• About this task:
Within the data beneath, some lines may hold the word "Hperm". Give the number of those lines and nothing else.

Collected data entries

◇ ◇ ◇ ◇

(** What the socket layer guarantees: ids are not negative, and an accept comes
    from the listening socket and brings a new id. *)
Definition socket_msg_ok (g : gate) (M : gmap Z Z) (m : skynet_socket_message) : Prop :=
  0 <= sm_id m /\
  (sm_type m = SKYNET_SOCKET_TYPE_ACCEPT ->
   sm_id m = listen_id g /\ 0 <= sm_ud m /\ sm_ud m + cap (ghash g) <= 2 ^ 31 /\ M !! sm_ud m = None).

Lemma gate_data g M m text : gate_wf g M -> 0 <= sm_id m -> sm_type m = SKYNET_SOCKET_TYPE_DATA ->
  exists g' acts, dispatch_socket_message g m text = Some (g', acts) /\ gate_wf g' M.
Proof.
  intros Hg Hid Ht. unfold dispatch_socket_message. rewrite Ht. simpl.
  rewrite (hashid_lookup_rep _ _ _ (gw_hash _ _ Hg)) by lia.
  destruct (M !! sm_id m) as [i|] eqn:EM; simpl; [|by eexists _, _].
  destruct (slot_conn g M _ i Hg EM) as [c Hc]. pose proof (aget_lt _ _ _ Hc) as Hi.
  destruct (Z.leb_spec 0 i); [|lia]. rewrite Hc.
  destruct (conn_split _ _ _ Hc) as (other & Hperm & Hput). pose proof (gw_pool _ _ Hg) as Hp. rewrite Hperm in Hp.
  destruct (gw_conn _ _ Hg i c Hc) as (Hdb & Hcid & _).
  destruct (dispatch_message_safe g c (sm_id m) (sm_buffer m) other) as (c' & p & acts & -> & Hsame & Hok);
    [done | destruct (gw_style _ _ Hg); lia |].
  destruct (aset (conn g) i c') as [cs|] eqn:Es; [|by rewrite aset_Some in Es].
  eexists _, _. split; [done|].
  change (set_conn g cs p) with (set_conn (set_hash g (ghash g)) cs p).
  eapply (put_conn g M M (ghash g) i c c' cs p other); try done.
  - apply (gw_hash _ _ Hg).
  - intros l Hl. apply Hput. congruence.
  - intros x Hx. destruct Hsame as [-> _]. by apply Hcid.
  - intros Hn. by destruct (Hn (sm_id m)).
Qed.

Lemma gate_close g M m text : gate_wf g M -> 0 <= sm_id m ->
  sm_type m = SKYNET_SOCKET_TYPE_CLOSE \/ sm_type m = SKYNET_SOCKET_TYPE_ERROR ->
  exists g' acts, dispatch_socket_message g m text = Some (g', acts) /\ gate_wf g' (delete (sm_id m) M).
Proof.
  intros Hg Hid Ht. unfold dispatch_socket_message.
  assert ((sm_type m =? SKYNET_SOCKET_TYPE_DATA) = false /\ (sm_type m =? SKYNET_SOCKET_TYPE_CONNECT) = false /\
    (sm_type m =? SKYNET_SOCKET_TYPE_CLOSE) || (sm_type m =? SKYNET_SOCKET_TYPE_ERROR) = true) as (-> & -> & ->)
    by (by destruct Ht as [-> | ->]).
  pose proof (hashid_remove_rep _ M (sm_id m) (gw_hash _ _ Hg) ltac:(lia)) as Hrem.
  destruct (M !! sm_id m) as [i|] eqn:EM.
  2:{ rewrite Hrem. simpl. eexists _, _. split; [done|]. rewrite delete_id by done. by destruct g, Hg; split. }
  destruct Hrem as (hi & -> & Hcap & Hhi). destruct (slot_conn g M _ i Hg EM) as [c Hc].
  pose proof (aget_lt _ _ _ Hc) as Hi. destruct (Z.leb_spec 0 i); [|lia]. rewrite Hc. unfold databuffer_clear.
  destruct (conn_split _ _ _ Hc) as (other & Hperm & Hput).
  destruct (aset (conn g) i free_conn) as [cs|] eqn:Es; [|by rewrite aset_Some in Es].
  eexists _, _. split; [done|]. eapply put_conn; try done.
  - intros l Hl. apply Hput. congruence.
  - split; [apply db_wf_zero|]. pose proof (gw_pool _ _ Hg) as Hp. rewrite Hperm in Hp. destruct Hp as [Hp0 Hp].
    destruct (clear_loop_pool (chain (buffer c)) (mp g) other) as [Hpl Hpm].
    split; [by rewrite Hpl|]. rewrite Hpl. etrans; [exact Hpm | exact Hp].
  - intros x [Hne Hx]%lookup_delete_Some. destruct Hne. by eapply slot_inj; [apply (gw_hash _ _ Hg)| |].
  - intros j x Hj. rewrite lookup_delete_Some. split; [tauto|]. intros Hx. split; [|done]. congruence.
Qed.

Lemma gate_accept g M m text : gate_wf g M -> socket_msg_ok g M m ->
  sm_type m = SKYNET_SOCKET_TYPE_ACCEPT -> hashid_full (ghash g) = false ->
  exists g' acts slot, dispatch_socket_message g m text = Some (g', acts) /\
    (forall x, M !! x <> Some slot) /\ gate_wf g' (<[sm_ud m := slot]> M).
Proof.
  intros Hg [Hid Hacc] Ht Hfull. destruct (Hacc Ht) as (El & Hud & Hov & EM). unfold dispatch_socket_message.
  rewrite Ht. simpl. rewrite El, Z.eqb_refl, Hfull. pose proof (gw_hash _ _ Hg) as Hh.
  destruct (hashid_insert_rep (ghash g) M (sm_ud m) Hh Hud Hov EM) as (k & hi & -> & Hk & Hnew & Hcap & Hhi).
  { pose proof (hash_rep_size _ _ Hh). unfold hashid_full in Hfull. rewrite (hp_count _ _ Hh) in Hfull. blia. }
  destruct (aget_is_Some (conn g) k) as [c Hc]; [rewrite (gw_len _ _ Hg); lia|]. rewrite Hc.
  destruct (gw_conn _ _ Hg k c Hc) as (Hdb & _ & Hfree).
  destruct (conn_split _ _ _ Hc) as (other & Hperm & Hput).
  destruct (aset (conn g) k _) as [cs|] eqn:Es; [|rewrite aset_Some in Es by (by eapply aget_lt); done].
  eexists _, _, k. split; [done|]. split; [done|]. eapply put_conn; try done.
  - intros l Hl. apply Hput. congruence.
  - split; [done|]. pose proof (gw_pool _ _ Hg) as Hp. by rewrite Hperm in Hp.
  - intros x. rewrite lookup_insert. case_decide; [by simpl|]. intros Hx. by destruct (Hnew x).
  - intros Hn. destruct (Hn (sm_ud m)). apply lookup_insert_eq.
  - intros j x Hj. rewrite lookup_insert. case_decide as E; [|done]. subst x. rewrite EM. split; congruence.
Qed.


(** ** Initialisation *)

Lemma conn_nodes_free n : conn_nodes (replicate n free_conn) = [].
Proof. induction n as [|n IH]; [done|]. simpl. unfold conn_nodes in *. simpl. exact IH. Qed.

Lemma init_wf max hi dog brk tag hs lid : hashid_init max = Some hi -> 0 < max <= 2 ^ 30 -> style hs ->
  gate_wf (MkGate lid dog brk tag hs max hi (replicate (Z.to_nat max) free_conn) messagepool_zero) ∅.
Proof.
  intros Hhi Hmax Hst. destruct (hashid_init_rep max Hmax) as (hi' & E & Hcap & Hrep).
  assert (hi' = hi) as -> by congruence. split; simpl; try done.
  - rewrite length_replicate. lia.
  - intros i c [_ Hc]%aget_Some. apply lookup_replicate in Hc as [-> _]. split; [apply db_wf_zero|]. by split.
  - rewrite conn_nodes_free. apply pool_wf_zero.
Qed.

(** A gate that starts successfully is consistent and has no connections. *)
Lemma gate_init_wf qn listen parm g acts : gate_init qn listen gate_create parm = Some (0, g, acts) ->
  max_connection g <= 2 ^ 30 -> gate_wf g ∅.
Proof.
  unfold gate_init. destruct parm as [parm|]; [|done].
  destruct (scan_parm parm) as [[[[[n hd] wd] binding] tag] max].
  destruct (n <? 4); [done|]. destruct (Z.leb_spec max 0); [done|].
  destruct (negb (hd =? 83) && negb (hd =? 76)); [done|]. destruct wd as [|w0 wd]; [done|].
  destruct (negb (w0 =? 33) && _); [done|]. destruct (hashid_init max) as [hi|] eqn:Ehi; [|done].
  unfold start_listen. destruct (match split_colon binding with None => _ | Some _ => _ end) as [host port].
  destruct (port <=? 0); [done|]. simpl. destruct (_ <? 0); [done|]. intros [= <- _] Hmax. simpl in Hmax.
  apply (init_wf max hi); [done|lia|]. destruct (hd =? 83); [by left | by right].
Qed.

(** ** Two streams the gate does not survive *)

(** A four byte header with its top bit set is read as a negative length; from
    then on the connection forwards nothing, whatever arrives, and keeps all of
    it in memory. *)
Theorem gate_negative_header g c id other packets : buffer_ok (buffer c) (mp g) other ->
  header (buffer c) < 0 ->
  exists c' p', feed g c id packets = Some (c', p', []) /\ buffer_ok (buffer c') p' other /\
    contents (buffer c') = contents (buffer c) ++ concat packets /\ header (buffer c') < 0.
Proof.
  revert g c. induction packets as [|data packets IH]; intros g c Hok Hneg; cbn [feed].
  { exists c, (mp g). simpl. rewrite app_nil_r. by split_and!. }
  destruct Hok as [Hdb Hp]. unfold dispatch_message.
  pose proof (databuffer_push_spec (buffer c) (mp g) data other Hdb Hp) as Hpush.
  destruct (databuffer_push (buffer c) (mp g) data) as [db p]. destruct Hpush as (Hc & Hh & _ & Hdb' & Hp').
  cbn [dispatch_loop buffer set_buffer]. unfold databuffer_readheader. rewrite Hh.
  destruct (Z.eqb_spec (header (buffer c)) 0); [lia|].
  destruct (Z.ltb_spec (db_size db) (header (buffer c))); [rewrite (db_size_ok _ Hdb') in *; lia|].
  destruct (Z.ltb_spec (header (buffer c)) 0); [|lia]. cbv beta iota zeta.
  destruct (IH (set_conn g (conn g) p) (set_buffer (set_buffer c db) db)) as (c' & p' & Hrun & Hok' & Hc' & Hneg');
    [done | simpl; lia |].
  exists c', p'. cbn [mp set_conn conn] in *. rewrite Hrun. split; [done|]. split; [done|]. split; [|done].
  rewrite Hc'. cbn [buffer set_buffer]. by rewrite Hc, <- app_assoc.
Qed.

◇ ◇ ◇ ◇

• Your solution:
5